Across the Zodiac eBook

Percy Greg
This eBook from the Gutenberg Project consists of approximately 587 pages of information about Across the Zodiac.

Across the Zodiac eBook

Percy Greg
This eBook from the Gutenberg Project consists of approximately 587 pages of information about Across the Zodiac.

“I thought it best to raise no question or objection in signing the contract put before me with your sanction; but you must be aware, in the first place, that I have no means here of performing the pecuniary part of the covenant, no means of providing either maintenance or pin-money.”
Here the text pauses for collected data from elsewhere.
(** [encode]. *)
Definition encode_lock (l : Lockfile) : decoded RawLockfile :=
  ids ← (if bool_decide (repo_ids l = []) then Ok None
         else Some <$> map_err OriginProblem (encode_repo_id_lines (repo_ids l)));
  inputs ← try_map encode_inputs (platforms l);
  Ok {| schema_version := LOCKFILE_SCHEMA_VERSION; raw_config_hash := config_hash l;
        raw_resolution := encode_resolution (resolution l);
        raw_platforms := map snd (encode_graphs (platforms l)); raw_inputs := inputs;
        metadata := (fun ids => {| metadata_repo_ids := Some ids |}) <$> ids |}.
End Inputs.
The explanation of the latter phrase, which was immediately demanded, produced not a little amusement, after which Esmo replied gravely—­

“It will be very easy for you, if necessary, to realise a competence in the course of half a year.  A book relating your adventures, and describing the world you have left, would bring you in a very comfortable fortune; and you might more than double this by giving addresses in each of our towns, which, if only from the curiosity our people would entertain to see you with their own eyes, would attract crowded audiences.  You could get a considerable sum for the exclusive right to take your likeness; and, if you chose to explain it, you might fix your own price on the novel motive power you have introduced.  But there is another point in regard to the contract which you have overlooked, but which I was bound to bear in mind.  What you have promised is, I believe, what Eveena would have obtained from any suitor she was likely to accept.  But since you left the matter entirely to my discretion, I am bound to make it impossible that you should be a loser; and this document (and he handed me a small slip very much like that which contained the marriage covenant) imposes on my estate the payment of an income for Eveena’s life equal to that you have promised her.”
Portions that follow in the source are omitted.